= Your goal =
When you reach the line with "[dict] from field" in the data below, begin printing lines exactly, and stop once the line with "0x8000000000008080; 0x0000000080000001; 0x8000000080008008]." has been printed.

= Exercise data =

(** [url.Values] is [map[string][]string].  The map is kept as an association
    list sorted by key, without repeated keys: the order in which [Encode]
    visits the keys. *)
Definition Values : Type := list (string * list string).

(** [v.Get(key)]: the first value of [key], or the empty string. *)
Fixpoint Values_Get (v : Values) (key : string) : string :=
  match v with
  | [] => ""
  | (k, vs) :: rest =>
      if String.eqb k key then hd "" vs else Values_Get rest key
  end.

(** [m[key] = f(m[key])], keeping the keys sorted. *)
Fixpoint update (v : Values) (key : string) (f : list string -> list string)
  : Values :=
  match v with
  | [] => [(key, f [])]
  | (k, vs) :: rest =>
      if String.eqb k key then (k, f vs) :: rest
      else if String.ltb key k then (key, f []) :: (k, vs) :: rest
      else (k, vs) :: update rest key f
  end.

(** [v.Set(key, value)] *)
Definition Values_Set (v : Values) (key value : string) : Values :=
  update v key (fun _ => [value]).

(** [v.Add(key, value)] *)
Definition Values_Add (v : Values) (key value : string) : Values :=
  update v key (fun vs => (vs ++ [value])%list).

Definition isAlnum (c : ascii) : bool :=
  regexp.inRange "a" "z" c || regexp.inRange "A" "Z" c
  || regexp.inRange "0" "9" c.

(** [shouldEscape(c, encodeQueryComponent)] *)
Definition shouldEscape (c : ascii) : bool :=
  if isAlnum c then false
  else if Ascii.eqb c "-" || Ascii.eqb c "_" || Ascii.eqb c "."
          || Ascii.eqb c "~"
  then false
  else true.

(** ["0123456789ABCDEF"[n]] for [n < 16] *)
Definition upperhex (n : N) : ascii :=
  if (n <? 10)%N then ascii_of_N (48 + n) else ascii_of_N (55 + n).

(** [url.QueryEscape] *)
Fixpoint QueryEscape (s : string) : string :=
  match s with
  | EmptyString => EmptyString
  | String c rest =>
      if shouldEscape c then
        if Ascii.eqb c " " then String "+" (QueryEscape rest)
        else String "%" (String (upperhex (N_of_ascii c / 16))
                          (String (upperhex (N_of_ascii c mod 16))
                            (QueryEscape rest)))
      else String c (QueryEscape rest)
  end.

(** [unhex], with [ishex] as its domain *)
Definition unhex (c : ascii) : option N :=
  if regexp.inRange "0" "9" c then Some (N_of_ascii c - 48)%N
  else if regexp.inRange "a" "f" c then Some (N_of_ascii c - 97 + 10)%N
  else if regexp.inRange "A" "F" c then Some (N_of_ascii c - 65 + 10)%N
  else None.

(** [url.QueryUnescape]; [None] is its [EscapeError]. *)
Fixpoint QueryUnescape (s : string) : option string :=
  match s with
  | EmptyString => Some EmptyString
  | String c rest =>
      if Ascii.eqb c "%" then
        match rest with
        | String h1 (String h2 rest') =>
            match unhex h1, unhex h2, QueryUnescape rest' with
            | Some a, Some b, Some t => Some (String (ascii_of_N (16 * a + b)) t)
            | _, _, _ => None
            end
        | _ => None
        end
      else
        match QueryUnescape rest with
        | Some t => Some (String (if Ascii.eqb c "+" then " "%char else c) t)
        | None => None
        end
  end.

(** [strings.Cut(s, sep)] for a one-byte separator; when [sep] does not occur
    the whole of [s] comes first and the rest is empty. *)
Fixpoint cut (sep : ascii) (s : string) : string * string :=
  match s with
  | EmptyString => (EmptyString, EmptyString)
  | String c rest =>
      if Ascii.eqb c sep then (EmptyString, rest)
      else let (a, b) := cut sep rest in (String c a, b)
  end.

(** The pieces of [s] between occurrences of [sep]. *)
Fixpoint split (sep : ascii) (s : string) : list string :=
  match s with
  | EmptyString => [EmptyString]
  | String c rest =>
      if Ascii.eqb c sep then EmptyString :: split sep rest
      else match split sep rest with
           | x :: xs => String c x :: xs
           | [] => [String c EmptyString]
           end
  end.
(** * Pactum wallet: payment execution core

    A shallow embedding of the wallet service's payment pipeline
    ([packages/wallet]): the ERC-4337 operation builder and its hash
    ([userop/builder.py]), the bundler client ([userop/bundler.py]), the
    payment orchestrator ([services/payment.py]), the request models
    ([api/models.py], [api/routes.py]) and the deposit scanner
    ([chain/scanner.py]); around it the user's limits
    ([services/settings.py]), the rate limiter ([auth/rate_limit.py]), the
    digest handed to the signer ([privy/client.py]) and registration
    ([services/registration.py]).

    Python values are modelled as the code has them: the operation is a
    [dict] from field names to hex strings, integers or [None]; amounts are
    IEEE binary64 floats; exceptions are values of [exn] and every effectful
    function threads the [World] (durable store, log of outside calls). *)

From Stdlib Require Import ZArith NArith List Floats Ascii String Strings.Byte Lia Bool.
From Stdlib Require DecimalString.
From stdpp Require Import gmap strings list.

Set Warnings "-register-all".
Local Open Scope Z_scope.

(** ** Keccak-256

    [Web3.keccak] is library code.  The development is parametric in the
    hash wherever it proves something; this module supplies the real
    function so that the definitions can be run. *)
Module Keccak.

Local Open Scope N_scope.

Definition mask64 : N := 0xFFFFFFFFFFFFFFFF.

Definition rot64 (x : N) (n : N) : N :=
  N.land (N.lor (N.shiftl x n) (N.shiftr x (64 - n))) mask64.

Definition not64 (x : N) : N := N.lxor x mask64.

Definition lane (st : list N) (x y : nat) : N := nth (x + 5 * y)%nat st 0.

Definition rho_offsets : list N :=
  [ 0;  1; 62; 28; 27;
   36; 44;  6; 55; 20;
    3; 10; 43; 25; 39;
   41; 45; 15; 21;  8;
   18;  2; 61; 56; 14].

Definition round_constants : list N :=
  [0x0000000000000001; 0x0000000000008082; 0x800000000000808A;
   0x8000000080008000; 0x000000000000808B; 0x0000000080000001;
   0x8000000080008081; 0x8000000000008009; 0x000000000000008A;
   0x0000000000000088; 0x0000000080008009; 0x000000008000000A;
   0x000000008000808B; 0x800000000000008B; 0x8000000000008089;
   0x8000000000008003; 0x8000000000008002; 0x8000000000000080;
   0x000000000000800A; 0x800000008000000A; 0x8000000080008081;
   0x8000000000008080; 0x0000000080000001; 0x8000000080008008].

...

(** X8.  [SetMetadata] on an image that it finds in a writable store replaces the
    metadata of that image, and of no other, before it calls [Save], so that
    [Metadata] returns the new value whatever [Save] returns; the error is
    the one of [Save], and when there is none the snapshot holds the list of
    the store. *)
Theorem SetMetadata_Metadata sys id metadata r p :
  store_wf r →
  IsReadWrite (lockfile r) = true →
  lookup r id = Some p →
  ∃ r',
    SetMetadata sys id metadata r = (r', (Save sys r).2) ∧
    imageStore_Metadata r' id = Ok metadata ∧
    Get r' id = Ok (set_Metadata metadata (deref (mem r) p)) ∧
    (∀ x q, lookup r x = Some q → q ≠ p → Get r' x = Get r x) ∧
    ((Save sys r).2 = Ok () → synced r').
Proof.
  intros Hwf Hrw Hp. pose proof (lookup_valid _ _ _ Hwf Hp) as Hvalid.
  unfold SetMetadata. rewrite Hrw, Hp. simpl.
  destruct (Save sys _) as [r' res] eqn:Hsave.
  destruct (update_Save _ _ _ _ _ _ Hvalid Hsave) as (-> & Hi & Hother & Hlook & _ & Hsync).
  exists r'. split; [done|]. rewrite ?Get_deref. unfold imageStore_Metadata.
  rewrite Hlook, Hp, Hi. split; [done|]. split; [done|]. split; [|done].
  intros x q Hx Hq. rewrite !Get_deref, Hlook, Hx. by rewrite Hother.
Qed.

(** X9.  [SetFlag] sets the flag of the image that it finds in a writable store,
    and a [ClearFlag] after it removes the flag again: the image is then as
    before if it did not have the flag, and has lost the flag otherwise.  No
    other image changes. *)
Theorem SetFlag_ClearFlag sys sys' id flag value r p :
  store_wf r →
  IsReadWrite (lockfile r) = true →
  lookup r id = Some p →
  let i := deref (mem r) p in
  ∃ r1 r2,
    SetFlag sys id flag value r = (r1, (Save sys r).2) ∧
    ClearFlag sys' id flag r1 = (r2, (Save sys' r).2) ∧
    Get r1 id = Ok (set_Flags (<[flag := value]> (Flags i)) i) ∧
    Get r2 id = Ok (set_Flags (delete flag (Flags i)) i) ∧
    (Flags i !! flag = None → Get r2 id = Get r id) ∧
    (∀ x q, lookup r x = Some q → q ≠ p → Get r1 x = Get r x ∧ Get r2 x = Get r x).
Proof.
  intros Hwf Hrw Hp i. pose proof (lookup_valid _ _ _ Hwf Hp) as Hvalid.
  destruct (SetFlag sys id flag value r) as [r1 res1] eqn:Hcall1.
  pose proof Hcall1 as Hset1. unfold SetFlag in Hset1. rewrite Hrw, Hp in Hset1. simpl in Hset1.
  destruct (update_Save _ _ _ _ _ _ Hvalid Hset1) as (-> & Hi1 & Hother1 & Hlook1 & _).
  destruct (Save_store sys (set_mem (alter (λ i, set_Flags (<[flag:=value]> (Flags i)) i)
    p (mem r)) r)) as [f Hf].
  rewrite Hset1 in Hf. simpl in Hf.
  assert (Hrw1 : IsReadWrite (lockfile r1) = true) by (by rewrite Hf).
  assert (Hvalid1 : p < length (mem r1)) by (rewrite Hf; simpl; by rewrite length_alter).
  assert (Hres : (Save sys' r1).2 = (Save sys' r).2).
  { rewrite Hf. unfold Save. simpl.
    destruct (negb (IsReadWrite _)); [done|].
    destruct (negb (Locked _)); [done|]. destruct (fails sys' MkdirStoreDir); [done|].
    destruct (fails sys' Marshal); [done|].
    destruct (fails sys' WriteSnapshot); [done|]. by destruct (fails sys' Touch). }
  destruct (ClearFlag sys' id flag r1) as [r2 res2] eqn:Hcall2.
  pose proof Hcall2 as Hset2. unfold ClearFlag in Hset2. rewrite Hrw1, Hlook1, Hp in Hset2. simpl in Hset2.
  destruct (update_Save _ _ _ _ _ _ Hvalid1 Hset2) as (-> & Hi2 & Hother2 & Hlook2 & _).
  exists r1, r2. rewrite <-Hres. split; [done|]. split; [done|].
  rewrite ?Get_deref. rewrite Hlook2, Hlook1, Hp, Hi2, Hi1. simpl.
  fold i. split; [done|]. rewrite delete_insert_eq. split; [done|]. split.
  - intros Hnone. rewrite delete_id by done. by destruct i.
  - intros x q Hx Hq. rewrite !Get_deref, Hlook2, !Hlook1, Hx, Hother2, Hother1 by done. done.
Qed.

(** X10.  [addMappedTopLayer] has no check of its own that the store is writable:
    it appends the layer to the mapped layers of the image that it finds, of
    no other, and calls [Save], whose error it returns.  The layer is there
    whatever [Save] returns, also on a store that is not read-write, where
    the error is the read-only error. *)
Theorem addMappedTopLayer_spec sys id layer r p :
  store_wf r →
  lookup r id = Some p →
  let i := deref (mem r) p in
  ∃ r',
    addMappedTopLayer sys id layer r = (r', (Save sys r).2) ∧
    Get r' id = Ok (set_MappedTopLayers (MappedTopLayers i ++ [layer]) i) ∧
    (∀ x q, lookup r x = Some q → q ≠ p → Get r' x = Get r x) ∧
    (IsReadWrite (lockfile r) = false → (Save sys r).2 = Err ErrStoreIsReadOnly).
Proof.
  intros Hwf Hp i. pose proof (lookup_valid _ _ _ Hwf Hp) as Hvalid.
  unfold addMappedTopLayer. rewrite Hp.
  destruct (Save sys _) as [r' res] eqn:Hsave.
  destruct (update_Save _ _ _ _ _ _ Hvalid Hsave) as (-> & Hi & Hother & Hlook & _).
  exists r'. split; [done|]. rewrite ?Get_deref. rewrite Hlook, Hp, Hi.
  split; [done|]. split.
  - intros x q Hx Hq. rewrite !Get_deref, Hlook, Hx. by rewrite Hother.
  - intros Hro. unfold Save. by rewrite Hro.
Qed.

---

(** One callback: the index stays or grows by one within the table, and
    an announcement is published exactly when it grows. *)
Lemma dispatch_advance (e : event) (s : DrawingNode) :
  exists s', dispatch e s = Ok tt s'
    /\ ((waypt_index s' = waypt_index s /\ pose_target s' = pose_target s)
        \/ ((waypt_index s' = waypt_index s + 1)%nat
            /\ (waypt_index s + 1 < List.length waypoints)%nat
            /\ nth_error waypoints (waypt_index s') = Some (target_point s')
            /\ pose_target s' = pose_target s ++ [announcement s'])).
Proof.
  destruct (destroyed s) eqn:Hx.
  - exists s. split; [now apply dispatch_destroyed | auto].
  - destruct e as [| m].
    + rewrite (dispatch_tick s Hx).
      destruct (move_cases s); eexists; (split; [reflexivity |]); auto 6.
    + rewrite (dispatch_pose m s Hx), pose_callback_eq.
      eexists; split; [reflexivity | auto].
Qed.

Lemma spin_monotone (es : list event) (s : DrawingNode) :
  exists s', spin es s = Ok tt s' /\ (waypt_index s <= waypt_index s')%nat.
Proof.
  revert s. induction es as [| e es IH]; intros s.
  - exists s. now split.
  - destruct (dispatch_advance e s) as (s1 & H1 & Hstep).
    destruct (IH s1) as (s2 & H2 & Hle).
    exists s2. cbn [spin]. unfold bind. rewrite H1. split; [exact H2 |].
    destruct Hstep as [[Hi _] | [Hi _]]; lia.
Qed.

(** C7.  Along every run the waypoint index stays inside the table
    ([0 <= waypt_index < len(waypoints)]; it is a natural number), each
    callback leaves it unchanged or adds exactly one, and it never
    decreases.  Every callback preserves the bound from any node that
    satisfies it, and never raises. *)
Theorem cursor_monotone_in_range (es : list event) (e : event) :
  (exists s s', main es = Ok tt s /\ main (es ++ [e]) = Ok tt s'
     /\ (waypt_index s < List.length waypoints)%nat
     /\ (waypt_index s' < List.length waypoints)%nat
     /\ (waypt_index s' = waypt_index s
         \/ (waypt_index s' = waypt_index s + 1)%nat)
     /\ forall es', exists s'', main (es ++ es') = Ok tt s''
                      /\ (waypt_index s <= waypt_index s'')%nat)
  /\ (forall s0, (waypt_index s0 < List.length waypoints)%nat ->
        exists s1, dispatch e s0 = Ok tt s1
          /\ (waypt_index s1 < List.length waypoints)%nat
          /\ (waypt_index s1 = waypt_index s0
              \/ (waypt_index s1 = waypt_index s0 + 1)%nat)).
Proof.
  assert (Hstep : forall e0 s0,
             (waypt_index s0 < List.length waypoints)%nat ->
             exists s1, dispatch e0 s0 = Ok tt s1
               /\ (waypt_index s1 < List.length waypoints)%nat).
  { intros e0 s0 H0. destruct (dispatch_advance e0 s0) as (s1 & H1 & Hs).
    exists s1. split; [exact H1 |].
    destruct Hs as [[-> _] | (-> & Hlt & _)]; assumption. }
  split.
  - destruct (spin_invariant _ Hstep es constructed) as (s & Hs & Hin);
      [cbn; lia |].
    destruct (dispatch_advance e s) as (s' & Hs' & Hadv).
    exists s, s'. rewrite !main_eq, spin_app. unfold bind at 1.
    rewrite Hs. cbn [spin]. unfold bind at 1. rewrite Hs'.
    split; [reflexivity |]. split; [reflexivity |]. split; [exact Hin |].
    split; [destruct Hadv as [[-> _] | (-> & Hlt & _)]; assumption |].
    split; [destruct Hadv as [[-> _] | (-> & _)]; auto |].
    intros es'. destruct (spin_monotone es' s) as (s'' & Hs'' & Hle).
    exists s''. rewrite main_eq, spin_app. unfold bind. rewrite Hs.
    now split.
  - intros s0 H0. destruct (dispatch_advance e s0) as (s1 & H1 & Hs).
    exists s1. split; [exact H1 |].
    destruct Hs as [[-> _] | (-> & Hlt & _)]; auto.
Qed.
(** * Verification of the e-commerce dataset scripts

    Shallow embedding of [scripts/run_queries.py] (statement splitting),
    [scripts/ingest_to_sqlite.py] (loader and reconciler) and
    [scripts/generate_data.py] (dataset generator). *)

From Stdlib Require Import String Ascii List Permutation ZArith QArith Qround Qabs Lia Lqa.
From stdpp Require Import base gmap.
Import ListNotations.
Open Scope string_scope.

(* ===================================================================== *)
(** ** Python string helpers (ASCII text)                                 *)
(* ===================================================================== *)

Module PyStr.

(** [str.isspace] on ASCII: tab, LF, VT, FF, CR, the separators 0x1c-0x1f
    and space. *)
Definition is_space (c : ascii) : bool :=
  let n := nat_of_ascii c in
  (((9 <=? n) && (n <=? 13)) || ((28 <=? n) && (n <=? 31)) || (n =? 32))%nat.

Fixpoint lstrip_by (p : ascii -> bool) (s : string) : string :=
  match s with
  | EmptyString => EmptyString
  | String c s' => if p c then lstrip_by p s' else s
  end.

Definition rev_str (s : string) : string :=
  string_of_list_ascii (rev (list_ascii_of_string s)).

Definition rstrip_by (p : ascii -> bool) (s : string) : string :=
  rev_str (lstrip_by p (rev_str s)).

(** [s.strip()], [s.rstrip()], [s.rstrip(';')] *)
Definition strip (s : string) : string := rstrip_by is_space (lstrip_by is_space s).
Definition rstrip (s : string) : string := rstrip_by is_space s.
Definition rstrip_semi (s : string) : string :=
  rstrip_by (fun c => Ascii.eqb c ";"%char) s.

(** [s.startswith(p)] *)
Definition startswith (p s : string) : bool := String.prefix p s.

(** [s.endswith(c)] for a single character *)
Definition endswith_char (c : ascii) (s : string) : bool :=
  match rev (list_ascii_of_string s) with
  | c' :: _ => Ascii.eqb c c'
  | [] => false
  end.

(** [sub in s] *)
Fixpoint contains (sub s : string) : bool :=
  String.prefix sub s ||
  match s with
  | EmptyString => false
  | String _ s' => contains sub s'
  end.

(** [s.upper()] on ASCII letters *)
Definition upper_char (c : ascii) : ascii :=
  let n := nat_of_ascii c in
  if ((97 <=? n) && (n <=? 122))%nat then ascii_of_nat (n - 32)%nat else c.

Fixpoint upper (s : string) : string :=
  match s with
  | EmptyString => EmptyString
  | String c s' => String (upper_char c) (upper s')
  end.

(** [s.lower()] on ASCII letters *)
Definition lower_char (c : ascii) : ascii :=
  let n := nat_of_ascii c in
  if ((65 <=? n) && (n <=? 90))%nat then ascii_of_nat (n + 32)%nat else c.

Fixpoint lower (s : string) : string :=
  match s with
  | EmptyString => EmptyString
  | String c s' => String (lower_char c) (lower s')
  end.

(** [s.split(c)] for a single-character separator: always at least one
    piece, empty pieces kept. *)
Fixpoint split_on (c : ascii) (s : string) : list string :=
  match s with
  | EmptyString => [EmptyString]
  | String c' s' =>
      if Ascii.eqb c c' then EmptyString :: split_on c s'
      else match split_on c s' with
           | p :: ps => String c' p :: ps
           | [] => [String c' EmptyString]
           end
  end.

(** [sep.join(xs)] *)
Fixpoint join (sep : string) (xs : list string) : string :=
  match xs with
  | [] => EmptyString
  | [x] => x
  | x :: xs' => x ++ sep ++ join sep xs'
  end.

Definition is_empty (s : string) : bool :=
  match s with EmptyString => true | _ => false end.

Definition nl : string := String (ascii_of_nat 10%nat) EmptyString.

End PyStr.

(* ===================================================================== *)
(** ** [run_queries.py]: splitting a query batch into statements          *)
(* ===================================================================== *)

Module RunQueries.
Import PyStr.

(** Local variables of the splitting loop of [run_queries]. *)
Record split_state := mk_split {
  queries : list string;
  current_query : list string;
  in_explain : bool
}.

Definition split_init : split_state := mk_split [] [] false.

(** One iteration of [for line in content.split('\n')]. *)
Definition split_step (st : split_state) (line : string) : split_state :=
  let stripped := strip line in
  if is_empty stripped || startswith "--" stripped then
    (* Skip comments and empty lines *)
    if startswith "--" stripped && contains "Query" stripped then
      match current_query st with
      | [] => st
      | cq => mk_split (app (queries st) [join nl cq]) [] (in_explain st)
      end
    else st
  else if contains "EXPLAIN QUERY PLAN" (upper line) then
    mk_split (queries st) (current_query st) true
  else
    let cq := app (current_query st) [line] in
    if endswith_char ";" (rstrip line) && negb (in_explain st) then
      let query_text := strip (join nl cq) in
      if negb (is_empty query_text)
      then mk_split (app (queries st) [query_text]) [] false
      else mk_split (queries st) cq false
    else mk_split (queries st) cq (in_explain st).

= Result =
    [dict] from field names to hex strings, integers or [None]; amounts are
    IEEE binary64 floats; exceptions are values of [exn] and every effectful
    function threads the [World] (durable store, log of outside calls). *)

From Stdlib Require Import ZArith NArith List Floats Ascii String Strings.Byte Lia Bool.
From Stdlib Require DecimalString.
From stdpp Require Import gmap strings list.

Set Warnings "-register-all".
Local Open Scope Z_scope.

(** ** Keccak-256

    [Web3.keccak] is library code.  The development is parametric in the
    hash wherever it proves something; this module supplies the real
    function so that the definitions can be run. *)
Module Keccak.

Local Open Scope N_scope.

Definition mask64 : N := 0xFFFFFFFFFFFFFFFF.

Definition rot64 (x : N) (n : N) : N :=
  N.land (N.lor (N.shiftl x n) (N.shiftr x (64 - n))) mask64.

Definition not64 (x : N) : N := N.lxor x mask64.

Definition lane (st : list N) (x y : nat) : N := nth (x + 5 * y)%nat st 0.

Definition rho_offsets : list N :=
  [ 0;  1; 62; 28; 27;
   36; 44;  6; 55; 20;
    3; 10; 43; 25; 39;
   41; 45; 15; 21;  8;
   18;  2; 61; 56; 14].

Definition round_constants : list N :=
  [0x0000000000000001; 0x0000000000008082; 0x800000000000808A;
   0x8000000080008000; 0x000000000000808B; 0x0000000080000001;
   0x8000000080008081; 0x8000000000008009; 0x000000000000008A;
   0x0000000000000088; 0x0000000080008009; 0x000000008000000A;
   0x000000008000808B; 0x800000000000008B; 0x8000000000008089;
   0x8000000000008003; 0x8000000000008002; 0x8000000000000080;
   0x000000000000800A; 0x800000008000000A; 0x8000000080008081;
   0x8000000000008080; 0x0000000080000001; 0x8000000080008008].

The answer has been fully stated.